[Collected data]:
=-=-=

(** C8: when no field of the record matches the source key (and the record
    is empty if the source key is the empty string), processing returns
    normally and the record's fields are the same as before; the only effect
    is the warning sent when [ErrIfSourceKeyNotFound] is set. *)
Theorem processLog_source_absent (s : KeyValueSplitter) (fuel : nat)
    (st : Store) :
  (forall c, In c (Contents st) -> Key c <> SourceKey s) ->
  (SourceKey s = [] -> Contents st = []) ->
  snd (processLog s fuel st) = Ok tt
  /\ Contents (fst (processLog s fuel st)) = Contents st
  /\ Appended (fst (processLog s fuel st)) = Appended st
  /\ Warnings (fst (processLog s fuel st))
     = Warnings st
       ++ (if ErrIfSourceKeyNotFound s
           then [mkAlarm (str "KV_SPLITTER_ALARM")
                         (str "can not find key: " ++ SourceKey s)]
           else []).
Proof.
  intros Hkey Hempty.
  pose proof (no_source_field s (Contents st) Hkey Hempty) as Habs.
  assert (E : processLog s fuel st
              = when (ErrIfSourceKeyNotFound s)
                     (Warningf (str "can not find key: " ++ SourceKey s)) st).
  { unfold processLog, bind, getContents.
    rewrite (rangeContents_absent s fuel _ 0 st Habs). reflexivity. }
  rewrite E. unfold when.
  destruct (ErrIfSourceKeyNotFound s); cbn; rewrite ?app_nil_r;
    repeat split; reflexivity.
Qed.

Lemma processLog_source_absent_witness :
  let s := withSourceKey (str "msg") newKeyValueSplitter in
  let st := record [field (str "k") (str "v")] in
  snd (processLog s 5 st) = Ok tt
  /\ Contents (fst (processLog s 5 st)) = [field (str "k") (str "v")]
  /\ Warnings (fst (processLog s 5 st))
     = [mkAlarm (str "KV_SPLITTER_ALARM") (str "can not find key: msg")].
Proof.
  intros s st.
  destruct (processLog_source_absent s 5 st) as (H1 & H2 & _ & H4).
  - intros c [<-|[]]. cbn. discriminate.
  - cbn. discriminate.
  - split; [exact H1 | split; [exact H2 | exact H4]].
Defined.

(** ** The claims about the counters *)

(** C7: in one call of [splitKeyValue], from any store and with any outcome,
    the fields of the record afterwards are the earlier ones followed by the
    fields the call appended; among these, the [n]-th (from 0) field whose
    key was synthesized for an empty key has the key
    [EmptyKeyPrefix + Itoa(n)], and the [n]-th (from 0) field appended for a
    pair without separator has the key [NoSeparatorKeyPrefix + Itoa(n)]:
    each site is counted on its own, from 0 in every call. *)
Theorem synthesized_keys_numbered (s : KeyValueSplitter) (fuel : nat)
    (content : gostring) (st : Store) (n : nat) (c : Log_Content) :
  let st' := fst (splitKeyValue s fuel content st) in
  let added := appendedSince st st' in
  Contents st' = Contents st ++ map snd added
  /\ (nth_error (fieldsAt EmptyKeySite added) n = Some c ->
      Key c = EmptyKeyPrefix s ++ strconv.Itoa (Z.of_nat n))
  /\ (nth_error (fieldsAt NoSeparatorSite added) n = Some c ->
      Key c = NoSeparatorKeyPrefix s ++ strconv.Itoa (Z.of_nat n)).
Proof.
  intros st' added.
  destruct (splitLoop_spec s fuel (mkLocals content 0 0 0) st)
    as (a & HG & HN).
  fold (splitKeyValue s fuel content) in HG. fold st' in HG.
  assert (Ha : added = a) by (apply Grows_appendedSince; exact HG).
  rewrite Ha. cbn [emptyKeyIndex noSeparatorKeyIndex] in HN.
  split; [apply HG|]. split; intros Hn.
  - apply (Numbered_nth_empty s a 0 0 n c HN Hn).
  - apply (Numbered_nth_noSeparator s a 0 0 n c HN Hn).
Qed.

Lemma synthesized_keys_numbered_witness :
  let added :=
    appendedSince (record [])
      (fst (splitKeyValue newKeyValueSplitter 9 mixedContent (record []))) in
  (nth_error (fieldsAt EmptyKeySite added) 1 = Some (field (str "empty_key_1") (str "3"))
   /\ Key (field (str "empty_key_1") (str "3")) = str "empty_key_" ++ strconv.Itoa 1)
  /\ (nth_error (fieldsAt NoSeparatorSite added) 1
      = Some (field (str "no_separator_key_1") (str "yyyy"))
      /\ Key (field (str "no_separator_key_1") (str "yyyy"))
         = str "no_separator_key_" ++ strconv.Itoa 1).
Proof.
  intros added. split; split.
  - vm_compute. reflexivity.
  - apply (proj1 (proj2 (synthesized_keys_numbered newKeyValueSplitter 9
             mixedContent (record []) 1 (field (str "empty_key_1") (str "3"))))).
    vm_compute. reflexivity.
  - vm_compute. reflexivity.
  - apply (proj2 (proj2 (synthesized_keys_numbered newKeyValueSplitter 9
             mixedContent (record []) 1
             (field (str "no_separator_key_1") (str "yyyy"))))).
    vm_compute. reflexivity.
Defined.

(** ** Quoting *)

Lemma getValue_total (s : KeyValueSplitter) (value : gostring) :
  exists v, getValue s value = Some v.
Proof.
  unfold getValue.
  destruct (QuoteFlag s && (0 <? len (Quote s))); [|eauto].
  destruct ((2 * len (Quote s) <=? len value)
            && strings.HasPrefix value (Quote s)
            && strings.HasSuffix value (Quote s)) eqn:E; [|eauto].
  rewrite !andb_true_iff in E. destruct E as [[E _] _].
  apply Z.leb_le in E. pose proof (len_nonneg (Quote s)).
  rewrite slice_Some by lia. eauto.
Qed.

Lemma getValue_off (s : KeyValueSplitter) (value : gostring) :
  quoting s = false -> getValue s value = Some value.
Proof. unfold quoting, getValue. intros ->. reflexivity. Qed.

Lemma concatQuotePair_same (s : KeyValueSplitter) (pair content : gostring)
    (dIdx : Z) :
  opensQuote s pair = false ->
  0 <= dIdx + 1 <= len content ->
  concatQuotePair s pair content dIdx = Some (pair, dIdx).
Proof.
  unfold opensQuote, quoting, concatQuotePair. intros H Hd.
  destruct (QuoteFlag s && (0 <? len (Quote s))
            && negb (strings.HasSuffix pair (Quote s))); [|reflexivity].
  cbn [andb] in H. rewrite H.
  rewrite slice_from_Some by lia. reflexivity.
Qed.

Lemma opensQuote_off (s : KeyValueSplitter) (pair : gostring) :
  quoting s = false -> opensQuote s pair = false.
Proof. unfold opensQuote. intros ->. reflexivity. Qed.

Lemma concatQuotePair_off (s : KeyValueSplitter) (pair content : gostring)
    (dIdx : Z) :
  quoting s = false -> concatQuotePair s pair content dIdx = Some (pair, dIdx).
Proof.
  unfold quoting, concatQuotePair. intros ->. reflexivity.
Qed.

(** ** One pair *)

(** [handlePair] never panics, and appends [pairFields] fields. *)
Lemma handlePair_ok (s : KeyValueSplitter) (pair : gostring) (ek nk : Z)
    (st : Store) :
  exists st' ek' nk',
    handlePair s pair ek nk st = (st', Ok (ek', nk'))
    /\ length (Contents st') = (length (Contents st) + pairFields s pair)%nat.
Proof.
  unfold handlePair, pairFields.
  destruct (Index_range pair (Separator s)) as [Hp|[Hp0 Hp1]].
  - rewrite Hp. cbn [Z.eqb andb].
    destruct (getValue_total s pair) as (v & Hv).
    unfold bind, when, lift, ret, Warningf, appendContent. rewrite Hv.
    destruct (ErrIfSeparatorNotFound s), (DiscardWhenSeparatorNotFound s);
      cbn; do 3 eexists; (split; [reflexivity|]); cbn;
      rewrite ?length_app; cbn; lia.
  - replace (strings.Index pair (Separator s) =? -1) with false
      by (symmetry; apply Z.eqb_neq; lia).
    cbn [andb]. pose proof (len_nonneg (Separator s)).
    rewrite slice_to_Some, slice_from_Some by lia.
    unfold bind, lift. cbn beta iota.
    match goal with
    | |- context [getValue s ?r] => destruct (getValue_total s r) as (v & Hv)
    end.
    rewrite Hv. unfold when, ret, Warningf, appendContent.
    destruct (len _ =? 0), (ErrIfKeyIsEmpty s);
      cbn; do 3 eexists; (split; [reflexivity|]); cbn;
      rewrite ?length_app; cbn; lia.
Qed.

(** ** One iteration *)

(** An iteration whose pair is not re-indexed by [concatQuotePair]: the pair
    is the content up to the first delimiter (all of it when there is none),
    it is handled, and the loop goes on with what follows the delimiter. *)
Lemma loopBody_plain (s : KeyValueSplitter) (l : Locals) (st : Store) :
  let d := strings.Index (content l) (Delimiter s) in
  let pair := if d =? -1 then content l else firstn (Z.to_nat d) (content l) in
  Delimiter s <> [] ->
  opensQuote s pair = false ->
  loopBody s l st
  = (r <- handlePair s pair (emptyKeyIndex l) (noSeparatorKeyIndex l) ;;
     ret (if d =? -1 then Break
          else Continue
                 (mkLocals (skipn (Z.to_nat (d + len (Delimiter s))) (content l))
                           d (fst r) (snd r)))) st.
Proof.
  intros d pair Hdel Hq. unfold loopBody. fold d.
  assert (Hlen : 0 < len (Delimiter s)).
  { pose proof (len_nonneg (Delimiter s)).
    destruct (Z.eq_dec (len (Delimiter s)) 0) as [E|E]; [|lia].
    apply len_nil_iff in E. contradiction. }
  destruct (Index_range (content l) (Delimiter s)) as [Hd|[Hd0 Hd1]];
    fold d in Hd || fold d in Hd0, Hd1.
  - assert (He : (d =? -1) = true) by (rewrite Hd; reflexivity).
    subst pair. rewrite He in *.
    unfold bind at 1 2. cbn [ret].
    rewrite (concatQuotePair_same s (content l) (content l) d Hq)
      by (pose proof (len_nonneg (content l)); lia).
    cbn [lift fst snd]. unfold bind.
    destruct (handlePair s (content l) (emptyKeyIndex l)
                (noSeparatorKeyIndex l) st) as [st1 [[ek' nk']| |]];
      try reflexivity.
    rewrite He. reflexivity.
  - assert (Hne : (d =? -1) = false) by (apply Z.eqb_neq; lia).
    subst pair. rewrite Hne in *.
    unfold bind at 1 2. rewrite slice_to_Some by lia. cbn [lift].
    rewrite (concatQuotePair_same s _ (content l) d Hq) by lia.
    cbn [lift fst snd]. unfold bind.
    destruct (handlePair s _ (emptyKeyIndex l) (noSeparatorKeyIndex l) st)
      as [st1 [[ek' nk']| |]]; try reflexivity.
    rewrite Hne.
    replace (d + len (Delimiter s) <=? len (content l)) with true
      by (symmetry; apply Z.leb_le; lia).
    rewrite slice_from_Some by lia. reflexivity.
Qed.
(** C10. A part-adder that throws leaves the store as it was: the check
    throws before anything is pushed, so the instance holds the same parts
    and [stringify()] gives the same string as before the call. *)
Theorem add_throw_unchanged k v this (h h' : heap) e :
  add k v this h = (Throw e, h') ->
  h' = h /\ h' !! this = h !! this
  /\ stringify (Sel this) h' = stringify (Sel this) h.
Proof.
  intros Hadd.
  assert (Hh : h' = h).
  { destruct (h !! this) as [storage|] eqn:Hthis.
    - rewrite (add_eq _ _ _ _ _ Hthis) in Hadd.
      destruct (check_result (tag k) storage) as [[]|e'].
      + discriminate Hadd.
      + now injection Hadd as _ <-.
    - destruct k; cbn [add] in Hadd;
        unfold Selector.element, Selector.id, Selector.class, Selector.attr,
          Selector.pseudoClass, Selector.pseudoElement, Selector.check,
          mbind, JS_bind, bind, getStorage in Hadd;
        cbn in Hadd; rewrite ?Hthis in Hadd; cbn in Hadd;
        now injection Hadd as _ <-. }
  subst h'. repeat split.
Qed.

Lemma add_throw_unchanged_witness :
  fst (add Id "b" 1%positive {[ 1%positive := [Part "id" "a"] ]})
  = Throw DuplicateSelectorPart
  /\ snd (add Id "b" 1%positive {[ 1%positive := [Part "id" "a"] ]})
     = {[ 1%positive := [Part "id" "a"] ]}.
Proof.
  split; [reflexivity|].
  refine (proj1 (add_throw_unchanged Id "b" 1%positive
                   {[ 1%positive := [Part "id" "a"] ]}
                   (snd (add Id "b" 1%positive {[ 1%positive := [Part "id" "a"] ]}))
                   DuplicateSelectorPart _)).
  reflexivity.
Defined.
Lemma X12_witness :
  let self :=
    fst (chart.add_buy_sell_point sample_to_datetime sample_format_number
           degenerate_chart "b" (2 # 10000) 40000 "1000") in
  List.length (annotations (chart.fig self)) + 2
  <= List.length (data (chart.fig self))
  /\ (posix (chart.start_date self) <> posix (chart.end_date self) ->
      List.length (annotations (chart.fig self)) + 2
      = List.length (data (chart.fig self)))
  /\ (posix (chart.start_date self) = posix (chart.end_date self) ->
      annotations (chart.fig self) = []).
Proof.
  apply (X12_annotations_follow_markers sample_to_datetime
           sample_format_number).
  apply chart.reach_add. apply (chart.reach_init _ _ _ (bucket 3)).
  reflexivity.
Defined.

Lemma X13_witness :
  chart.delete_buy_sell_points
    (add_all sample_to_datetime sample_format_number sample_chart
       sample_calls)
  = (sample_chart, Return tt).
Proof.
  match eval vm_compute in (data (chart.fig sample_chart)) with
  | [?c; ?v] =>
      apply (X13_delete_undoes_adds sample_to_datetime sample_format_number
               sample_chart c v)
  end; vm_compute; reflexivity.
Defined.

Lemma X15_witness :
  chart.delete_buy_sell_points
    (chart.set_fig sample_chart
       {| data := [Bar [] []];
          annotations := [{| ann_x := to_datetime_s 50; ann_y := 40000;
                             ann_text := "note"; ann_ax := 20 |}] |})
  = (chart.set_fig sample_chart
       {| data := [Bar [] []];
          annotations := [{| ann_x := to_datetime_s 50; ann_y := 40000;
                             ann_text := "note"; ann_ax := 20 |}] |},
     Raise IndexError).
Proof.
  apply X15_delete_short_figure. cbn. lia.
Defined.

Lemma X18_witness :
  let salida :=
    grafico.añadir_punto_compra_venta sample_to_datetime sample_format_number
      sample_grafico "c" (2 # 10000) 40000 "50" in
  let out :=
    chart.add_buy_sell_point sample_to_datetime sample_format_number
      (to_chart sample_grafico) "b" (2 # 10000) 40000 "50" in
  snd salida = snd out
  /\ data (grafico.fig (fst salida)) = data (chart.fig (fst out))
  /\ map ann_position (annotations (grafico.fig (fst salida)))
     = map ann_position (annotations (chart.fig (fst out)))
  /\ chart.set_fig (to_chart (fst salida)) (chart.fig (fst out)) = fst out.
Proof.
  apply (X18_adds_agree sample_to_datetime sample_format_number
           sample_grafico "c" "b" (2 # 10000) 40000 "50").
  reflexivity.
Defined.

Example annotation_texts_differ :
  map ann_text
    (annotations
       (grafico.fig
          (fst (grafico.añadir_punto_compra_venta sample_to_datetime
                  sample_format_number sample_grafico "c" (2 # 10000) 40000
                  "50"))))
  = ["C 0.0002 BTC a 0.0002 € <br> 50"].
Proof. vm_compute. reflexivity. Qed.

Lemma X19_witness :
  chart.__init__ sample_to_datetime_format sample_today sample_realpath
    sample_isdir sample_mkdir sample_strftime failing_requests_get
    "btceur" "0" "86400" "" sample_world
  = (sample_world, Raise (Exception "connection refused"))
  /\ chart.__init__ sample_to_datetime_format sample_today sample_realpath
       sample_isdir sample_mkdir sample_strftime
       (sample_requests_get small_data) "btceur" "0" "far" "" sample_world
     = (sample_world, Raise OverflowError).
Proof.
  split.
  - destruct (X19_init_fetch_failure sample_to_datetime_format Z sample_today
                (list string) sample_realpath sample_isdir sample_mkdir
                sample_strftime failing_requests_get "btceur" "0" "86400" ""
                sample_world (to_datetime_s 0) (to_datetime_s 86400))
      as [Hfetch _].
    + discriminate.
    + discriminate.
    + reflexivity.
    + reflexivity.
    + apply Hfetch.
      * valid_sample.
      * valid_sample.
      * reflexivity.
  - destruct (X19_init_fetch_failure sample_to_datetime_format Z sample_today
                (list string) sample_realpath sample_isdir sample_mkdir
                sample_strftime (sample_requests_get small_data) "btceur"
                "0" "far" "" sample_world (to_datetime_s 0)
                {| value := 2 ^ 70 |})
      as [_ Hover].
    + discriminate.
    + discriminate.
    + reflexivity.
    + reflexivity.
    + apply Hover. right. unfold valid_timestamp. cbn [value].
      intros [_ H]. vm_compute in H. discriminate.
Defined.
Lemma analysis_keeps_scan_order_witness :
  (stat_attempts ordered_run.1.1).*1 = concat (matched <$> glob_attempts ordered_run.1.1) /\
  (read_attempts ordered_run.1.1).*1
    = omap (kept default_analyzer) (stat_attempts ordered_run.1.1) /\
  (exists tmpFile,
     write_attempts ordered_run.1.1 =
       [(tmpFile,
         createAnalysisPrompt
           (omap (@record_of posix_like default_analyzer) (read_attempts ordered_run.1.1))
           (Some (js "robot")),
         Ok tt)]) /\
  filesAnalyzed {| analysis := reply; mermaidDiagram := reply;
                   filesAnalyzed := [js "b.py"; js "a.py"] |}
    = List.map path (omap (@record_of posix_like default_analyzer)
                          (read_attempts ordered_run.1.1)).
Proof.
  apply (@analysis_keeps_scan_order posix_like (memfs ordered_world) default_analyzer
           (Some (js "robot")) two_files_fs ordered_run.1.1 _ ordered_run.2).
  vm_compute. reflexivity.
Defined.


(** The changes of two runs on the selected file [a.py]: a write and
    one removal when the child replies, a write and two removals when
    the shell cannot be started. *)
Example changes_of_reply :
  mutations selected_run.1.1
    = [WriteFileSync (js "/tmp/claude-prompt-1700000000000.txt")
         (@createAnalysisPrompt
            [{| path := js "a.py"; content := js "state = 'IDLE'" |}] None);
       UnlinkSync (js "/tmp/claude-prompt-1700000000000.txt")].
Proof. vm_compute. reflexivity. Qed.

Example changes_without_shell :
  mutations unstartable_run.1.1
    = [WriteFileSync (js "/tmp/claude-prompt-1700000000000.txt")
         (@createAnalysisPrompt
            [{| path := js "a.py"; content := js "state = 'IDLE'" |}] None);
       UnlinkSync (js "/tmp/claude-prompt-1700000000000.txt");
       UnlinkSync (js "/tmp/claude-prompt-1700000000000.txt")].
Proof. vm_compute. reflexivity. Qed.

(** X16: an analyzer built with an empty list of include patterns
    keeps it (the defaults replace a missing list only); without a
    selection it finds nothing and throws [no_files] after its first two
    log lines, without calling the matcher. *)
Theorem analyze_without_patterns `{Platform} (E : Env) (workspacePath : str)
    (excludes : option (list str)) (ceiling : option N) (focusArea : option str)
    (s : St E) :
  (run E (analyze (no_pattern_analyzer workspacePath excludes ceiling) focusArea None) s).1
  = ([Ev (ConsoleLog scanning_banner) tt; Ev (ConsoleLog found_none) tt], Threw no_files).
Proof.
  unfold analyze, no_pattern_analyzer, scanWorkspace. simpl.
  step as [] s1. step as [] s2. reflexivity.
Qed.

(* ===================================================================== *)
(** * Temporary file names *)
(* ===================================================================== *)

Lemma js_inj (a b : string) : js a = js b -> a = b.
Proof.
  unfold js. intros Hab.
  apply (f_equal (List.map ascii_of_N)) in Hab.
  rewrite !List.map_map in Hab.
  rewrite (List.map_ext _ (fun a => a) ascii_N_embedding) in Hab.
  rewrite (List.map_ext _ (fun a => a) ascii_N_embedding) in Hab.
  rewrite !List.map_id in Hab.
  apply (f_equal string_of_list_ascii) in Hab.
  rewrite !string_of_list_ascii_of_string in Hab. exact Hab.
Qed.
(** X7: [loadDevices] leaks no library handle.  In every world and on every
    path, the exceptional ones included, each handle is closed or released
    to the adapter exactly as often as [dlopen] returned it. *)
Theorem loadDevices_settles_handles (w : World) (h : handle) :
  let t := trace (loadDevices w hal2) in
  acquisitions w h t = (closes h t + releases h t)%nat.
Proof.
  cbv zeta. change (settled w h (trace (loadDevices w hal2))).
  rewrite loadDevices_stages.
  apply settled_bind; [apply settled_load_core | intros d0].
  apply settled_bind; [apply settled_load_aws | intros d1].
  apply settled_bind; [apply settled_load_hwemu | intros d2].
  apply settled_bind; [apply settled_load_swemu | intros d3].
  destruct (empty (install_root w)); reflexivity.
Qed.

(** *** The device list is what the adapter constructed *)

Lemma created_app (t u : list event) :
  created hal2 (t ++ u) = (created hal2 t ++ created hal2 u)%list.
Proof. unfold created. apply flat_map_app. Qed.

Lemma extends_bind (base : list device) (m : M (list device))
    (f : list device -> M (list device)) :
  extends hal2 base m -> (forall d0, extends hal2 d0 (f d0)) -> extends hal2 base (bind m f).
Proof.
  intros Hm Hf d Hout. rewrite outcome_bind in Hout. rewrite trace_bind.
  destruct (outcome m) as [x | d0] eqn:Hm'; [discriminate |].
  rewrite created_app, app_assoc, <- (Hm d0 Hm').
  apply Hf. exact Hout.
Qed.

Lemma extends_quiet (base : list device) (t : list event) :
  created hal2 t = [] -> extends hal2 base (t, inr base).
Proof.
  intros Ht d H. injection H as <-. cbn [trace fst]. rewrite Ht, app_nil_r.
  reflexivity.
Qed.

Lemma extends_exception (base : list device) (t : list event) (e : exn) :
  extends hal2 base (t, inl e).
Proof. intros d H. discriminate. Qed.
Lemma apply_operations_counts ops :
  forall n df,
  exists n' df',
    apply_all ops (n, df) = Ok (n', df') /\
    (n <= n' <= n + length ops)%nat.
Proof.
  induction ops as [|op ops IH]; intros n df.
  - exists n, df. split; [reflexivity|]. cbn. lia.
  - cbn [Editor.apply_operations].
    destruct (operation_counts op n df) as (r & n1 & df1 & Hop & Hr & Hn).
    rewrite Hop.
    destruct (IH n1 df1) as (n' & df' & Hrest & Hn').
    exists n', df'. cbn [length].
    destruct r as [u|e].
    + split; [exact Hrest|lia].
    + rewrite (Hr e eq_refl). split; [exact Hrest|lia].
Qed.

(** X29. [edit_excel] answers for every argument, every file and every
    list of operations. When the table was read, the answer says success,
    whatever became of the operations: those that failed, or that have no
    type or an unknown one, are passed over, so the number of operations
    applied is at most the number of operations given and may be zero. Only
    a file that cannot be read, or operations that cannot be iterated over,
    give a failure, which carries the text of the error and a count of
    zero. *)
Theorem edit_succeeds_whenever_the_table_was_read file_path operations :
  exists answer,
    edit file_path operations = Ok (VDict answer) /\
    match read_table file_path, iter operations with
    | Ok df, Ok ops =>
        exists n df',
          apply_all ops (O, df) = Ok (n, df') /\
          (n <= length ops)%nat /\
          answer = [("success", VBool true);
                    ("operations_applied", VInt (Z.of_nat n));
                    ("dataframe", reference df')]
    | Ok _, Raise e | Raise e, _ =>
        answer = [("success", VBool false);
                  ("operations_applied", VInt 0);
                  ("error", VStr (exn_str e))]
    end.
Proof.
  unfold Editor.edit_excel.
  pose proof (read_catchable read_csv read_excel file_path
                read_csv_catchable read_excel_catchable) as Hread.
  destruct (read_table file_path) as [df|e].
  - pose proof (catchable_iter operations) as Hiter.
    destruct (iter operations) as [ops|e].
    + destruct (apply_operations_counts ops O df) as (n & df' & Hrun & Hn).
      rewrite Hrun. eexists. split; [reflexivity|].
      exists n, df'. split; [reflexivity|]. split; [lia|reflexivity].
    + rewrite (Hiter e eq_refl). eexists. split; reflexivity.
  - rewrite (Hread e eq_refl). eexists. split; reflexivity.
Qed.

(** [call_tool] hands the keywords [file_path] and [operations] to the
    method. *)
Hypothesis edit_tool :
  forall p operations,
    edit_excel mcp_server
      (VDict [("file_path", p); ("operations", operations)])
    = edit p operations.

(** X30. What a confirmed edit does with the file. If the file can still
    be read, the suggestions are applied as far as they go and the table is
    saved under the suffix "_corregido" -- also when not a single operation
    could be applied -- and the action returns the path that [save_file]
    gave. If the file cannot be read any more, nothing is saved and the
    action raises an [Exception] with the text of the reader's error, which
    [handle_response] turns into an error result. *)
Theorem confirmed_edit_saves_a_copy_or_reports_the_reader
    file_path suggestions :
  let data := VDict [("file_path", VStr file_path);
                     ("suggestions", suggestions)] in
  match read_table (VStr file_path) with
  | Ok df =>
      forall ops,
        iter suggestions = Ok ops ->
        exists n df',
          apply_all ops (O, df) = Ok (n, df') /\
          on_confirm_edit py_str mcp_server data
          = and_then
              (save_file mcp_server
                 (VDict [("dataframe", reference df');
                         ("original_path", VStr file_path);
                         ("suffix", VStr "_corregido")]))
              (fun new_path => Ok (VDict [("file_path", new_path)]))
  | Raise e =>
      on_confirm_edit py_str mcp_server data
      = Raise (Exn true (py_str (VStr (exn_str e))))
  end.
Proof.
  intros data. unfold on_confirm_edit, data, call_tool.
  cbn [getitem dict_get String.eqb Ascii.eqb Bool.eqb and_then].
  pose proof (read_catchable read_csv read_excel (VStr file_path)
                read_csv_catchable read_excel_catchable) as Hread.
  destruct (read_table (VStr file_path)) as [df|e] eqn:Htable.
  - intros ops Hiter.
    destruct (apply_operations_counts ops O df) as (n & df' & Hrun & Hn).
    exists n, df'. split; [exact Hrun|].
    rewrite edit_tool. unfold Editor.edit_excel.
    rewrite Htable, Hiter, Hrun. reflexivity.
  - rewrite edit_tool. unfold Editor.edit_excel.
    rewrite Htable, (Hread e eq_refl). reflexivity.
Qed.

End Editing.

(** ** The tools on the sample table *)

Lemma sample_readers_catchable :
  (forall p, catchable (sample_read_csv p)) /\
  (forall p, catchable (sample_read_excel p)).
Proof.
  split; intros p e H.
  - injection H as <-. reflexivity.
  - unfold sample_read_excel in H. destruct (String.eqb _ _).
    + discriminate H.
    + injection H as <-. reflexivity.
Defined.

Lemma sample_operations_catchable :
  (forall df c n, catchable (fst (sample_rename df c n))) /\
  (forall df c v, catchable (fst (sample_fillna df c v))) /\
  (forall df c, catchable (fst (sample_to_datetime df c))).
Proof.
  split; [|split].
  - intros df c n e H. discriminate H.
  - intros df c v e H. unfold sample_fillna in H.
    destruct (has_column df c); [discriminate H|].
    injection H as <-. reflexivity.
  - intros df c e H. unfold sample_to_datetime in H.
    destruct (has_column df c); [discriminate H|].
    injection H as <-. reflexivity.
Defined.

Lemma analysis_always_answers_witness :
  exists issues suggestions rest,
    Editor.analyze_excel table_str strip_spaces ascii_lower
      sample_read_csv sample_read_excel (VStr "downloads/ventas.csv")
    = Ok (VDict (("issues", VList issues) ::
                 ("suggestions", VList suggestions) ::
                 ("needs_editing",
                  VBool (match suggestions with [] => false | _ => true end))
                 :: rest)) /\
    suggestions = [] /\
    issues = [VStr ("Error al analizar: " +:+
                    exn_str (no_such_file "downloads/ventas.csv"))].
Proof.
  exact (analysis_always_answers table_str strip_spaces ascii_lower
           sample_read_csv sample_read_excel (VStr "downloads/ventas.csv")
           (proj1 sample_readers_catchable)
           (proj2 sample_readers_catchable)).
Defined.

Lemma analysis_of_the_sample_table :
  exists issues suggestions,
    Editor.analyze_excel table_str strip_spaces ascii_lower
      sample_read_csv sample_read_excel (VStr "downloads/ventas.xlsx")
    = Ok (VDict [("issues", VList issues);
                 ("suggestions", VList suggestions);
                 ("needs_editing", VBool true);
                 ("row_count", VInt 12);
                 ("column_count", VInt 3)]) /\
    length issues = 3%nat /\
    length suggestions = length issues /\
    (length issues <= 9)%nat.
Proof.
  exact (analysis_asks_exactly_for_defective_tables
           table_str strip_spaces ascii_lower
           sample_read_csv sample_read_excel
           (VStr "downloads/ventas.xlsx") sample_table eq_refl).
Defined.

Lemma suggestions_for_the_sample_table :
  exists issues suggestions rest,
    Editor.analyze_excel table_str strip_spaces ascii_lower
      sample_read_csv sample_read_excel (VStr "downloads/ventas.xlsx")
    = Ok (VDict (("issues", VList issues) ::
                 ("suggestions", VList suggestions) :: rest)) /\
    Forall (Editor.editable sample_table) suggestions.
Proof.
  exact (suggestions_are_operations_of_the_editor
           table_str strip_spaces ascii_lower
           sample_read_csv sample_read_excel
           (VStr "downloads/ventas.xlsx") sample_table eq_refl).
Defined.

=-=-=

[WHAT IS NEEDED]: In the entries above, the lines between the one holding "ret (if d =? -1 then Break" and the one holding "- assert (Hne", inclusive, are to be printed exactly as written, and those alone.

[SOLUTION TO THE PROBLEM]:
     ret (if d =? -1 then Break
          else Continue
                 (mkLocals (skipn (Z.to_nat (d + len (Delimiter s))) (content l))
                           d (fst r) (snd r)))) st.
Proof.
  intros d pair Hdel Hq. unfold loopBody. fold d.
  assert (Hlen : 0 < len (Delimiter s)).
  { pose proof (len_nonneg (Delimiter s)).
    destruct (Z.eq_dec (len (Delimiter s)) 0) as [E|E]; [|lia].
    apply len_nil_iff in E. contradiction. }
  destruct (Index_range (content l) (Delimiter s)) as [Hd|[Hd0 Hd1]];
    fold d in Hd || fold d in Hd0, Hd1.
  - assert (He : (d =? -1) = true) by (rewrite Hd; reflexivity).
    subst pair. rewrite He in *.
    unfold bind at 1 2. cbn [ret].
    rewrite (concatQuotePair_same s (content l) (content l) d Hq)
      by (pose proof (len_nonneg (content l)); lia).
    cbn [lift fst snd]. unfold bind.
    destruct (handlePair s (content l) (emptyKeyIndex l)
                (noSeparatorKeyIndex l) st) as [st1 [[ek' nk']| |]];
      try reflexivity.
    rewrite He. reflexivity.
  - assert (Hne : (d =? -1) = false) by (apply Z.eqb_neq; lia).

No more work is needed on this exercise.